[Entries supplied]
(** * NactiveHealth backend: authorization and audit middleware

    A shallow embedding of [auth.ts], [validation.ts], [types.ts] and of the
    route table of the server file, with the properties of the
    authorization / audit pipeline stated over it.

    JavaScript values are a small inductive type; the request, the response
    and the record store are explicit state threaded through an
    error-and-state monad, so that a [try]/[catch] of the source is a
    [try_catch] here and the patched [res.send] is a stack of wrappers held
    by the response object. *)

From Stdlib Require Import ZArith List String Ascii Bool Lia Permutation Sorted.
Import ListNotations.
Local Open Scope string_scope.
Local Open Scope Z_scope.
Local Open Scope list_scope.

Set Implicit Arguments.
Set Warnings "-register-all".

(** ** JavaScript values *)

(** A JS number as the code meets it: an integer or [NaN]. *)
Inductive jsnum : Type :=
| NaN
| Num (z : Z).

Inductive jsval : Type :=
| JUndefined
| JNull
| JBool (b : bool)
| JNumber (n : jsnum)
| JString (s : string)
| JDate (t : Z)
| JArray (l : list jsval)
| JObject (fields : list (string * jsval)).

(** [ToBoolean]: what [!v], [v ? a : b] and [v || w] test. *)
Definition truthy (v : jsval) : bool :=
  match v with
  | JUndefined | JNull => false
  | JBool b => b
  | JNumber NaN => false
  | JNumber (Num z) => negb (z =? 0)
  | JString s => negb (String.eqb s "")
  | JDate _ | JArray _ | JObject _ => true
  end.

(** [a || b] *)
Definition js_or (a b : jsval) : jsval := if truthy a then a else b.

Fixpoint assoc (k : string) (fields : list (string * jsval)) : option jsval :=
  match fields with
  | [] => None
  | (k', v) :: rest => if String.eqb k k' then Some v else assoc k rest
  end.

(** [v?.k]: [undefined] on [null] and [undefined], the property otherwise
    (primitives, dates and arrays carry no such property). *)
Definition opt_prop (v : jsval) (k : string) : jsval :=
  match v with
  | JObject fields => match assoc k fields with Some x => x | None => JUndefined end
  | _ => JUndefined
  end.

(** An optional string seen as a JS value ([undefined] when missing). *)
Definition of_opt_string (o : option string) : jsval :=
  match o with Some s => JString s | None => JUndefined end.

(** ** types.ts *)

Inductive UserRole : Type := doctor | nurse | admin.

Definition UserRole_eqb (a b : UserRole) : bool :=
  match a, b with
  | doctor, doctor | nurse, nurse | admin, admin => true
  | _, _ => false
  end.

Definition UserRole_to_string (r : UserRole) : string :=
  match r with doctor => "doctor" | nurse => "nurse" | admin => "admin" end.

(** [roles.includes(r)] *)
Definition includes (roles : list UserRole) (r : UserRole) : bool :=
  existsb (UserRole_eqb r) roles.

(** The fields [AuthenticatedRequest.user] declares, which are those of a
    user of the store. *)
Module User.
Record t : Type := mk { id : Z; username : string; role : UserRole }.
Definition to_js (u : t) : jsval :=
  JObject [("id", JNumber (Num (id u))); ("username", JString (username u));
           ("role", JString (UserRole_to_string (role u)))].
End User.

(** What [jwt.verify] decodes and [authenticateToken] attaches as
    [req.user]: the three fields the program reads, and the other claims of
    the token ([iat] and [exp] on a token of [login]), which are fields of
    the same object. *)
Module Payload.
Record t : Type := mk { identity : User.t; claims : list (string * jsval) }.
Definition to_js (p : t) : jsval :=
  JObject ([("id", JNumber (Num (User.id (identity p))));
            ("username", JString (User.username (identity p)));
            ("role", JString (UserRole_to_string (User.role (identity p))))]
           ++ claims p).
End Payload.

[What you are asked to do]
Print each entry above word for word, leaving none out.

[Task response]
(** * NactiveHealth backend: authorization and audit middleware

    A shallow embedding of [auth.ts], [validation.ts], [types.ts] and of the
    route table of the server file, with the properties of the
    authorization / audit pipeline stated over it.

    JavaScript values are a small inductive type; the request, the response
    and the record store are explicit state threaded through an
    error-and-state monad, so that a [try]/[catch] of the source is a
    [try_catch] here and the patched [res.send] is a stack of wrappers held
    by the response object. *)

From Stdlib Require Import ZArith List String Ascii Bool Lia Permutation Sorted.
Import ListNotations.
Local Open Scope string_scope.
Local Open Scope Z_scope.
Local Open Scope list_scope.

Set Implicit Arguments.
Set Warnings "-register-all".

(** ** JavaScript values *)

(** A JS number as the code meets it: an integer or [NaN]. *)
Inductive jsnum : Type :=
| NaN
| Num (z : Z).

Inductive jsval : Type :=
| JUndefined
| JNull
| JBool (b : bool)
| JNumber (n : jsnum)
| JString (s : string)
| JDate (t : Z)
| JArray (l : list jsval)
| JObject (fields : list (string * jsval)).

(** [ToBoolean]: what [!v], [v ? a : b] and [v || w] test. *)
Definition truthy (v : jsval) : bool :=
  match v with
  | JUndefined | JNull => false
  | JBool b => b
  | JNumber NaN => false
  | JNumber (Num z) => negb (z =? 0)
  | JString s => negb (String.eqb s "")
  | JDate _ | JArray _ | JObject _ => true
  end.

(** [a || b] *)
Definition js_or (a b : jsval) : jsval := if truthy a then a else b.

Fixpoint assoc (k : string) (fields : list (string * jsval)) : option jsval :=
  match fields with
  | [] => None
  | (k', v) :: rest => if String.eqb k k' then Some v else assoc k rest
  end.

(** [v?.k]: [undefined] on [null] and [undefined], the property otherwise
    (primitives, dates and arrays carry no such property). *)
Definition opt_prop (v : jsval) (k : string) : jsval :=
  match v with
  | JObject fields => match assoc k fields with Some x => x | None => JUndefined end
  | _ => JUndefined
  end.

(** An optional string seen as a JS value ([undefined] when missing). *)
Definition of_opt_string (o : option string) : jsval :=
  match o with Some s => JString s | None => JUndefined end.

(** ** types.ts *)

Inductive UserRole : Type := doctor | nurse | admin.

Definition UserRole_eqb (a b : UserRole) : bool :=
  match a, b with
  | doctor, doctor | nurse, nurse | admin, admin => true
  | _, _ => false
  end.

Definition UserRole_to_string (r : UserRole) : string :=
  match r with doctor => "doctor" | nurse => "nurse" | admin => "admin" end.

(** [roles.includes(r)] *)
Definition includes (roles : list UserRole) (r : UserRole) : bool :=
  existsb (UserRole_eqb r) roles.

(** The fields [AuthenticatedRequest.user] declares, which are those of a
    user of the store. *)
Module User.
Record t : Type := mk { id : Z; username : string; role : UserRole }.
Definition to_js (u : t) : jsval :=
  JObject [("id", JNumber (Num (id u))); ("username", JString (username u));
           ("role", JString (UserRole_to_string (role u)))].
End User.

(** What [jwt.verify] decodes and [authenticateToken] attaches as
    [req.user]: the three fields the program reads, and the other claims of
    the token ([iat] and [exp] on a token of [login]), which are fields of
    the same object. *)
Module Payload.
Record t : Type := mk { identity : User.t; claims : list (string * jsval) }.
Definition to_js (p : t) : jsval :=
  JObject ([("id", JNumber (Num (User.id (identity p))));
            ("username", JString (User.username (identity p)));
            ("role", JString (UserRole_to_string (User.role (identity p))))]
           ++ claims p).
End Payload.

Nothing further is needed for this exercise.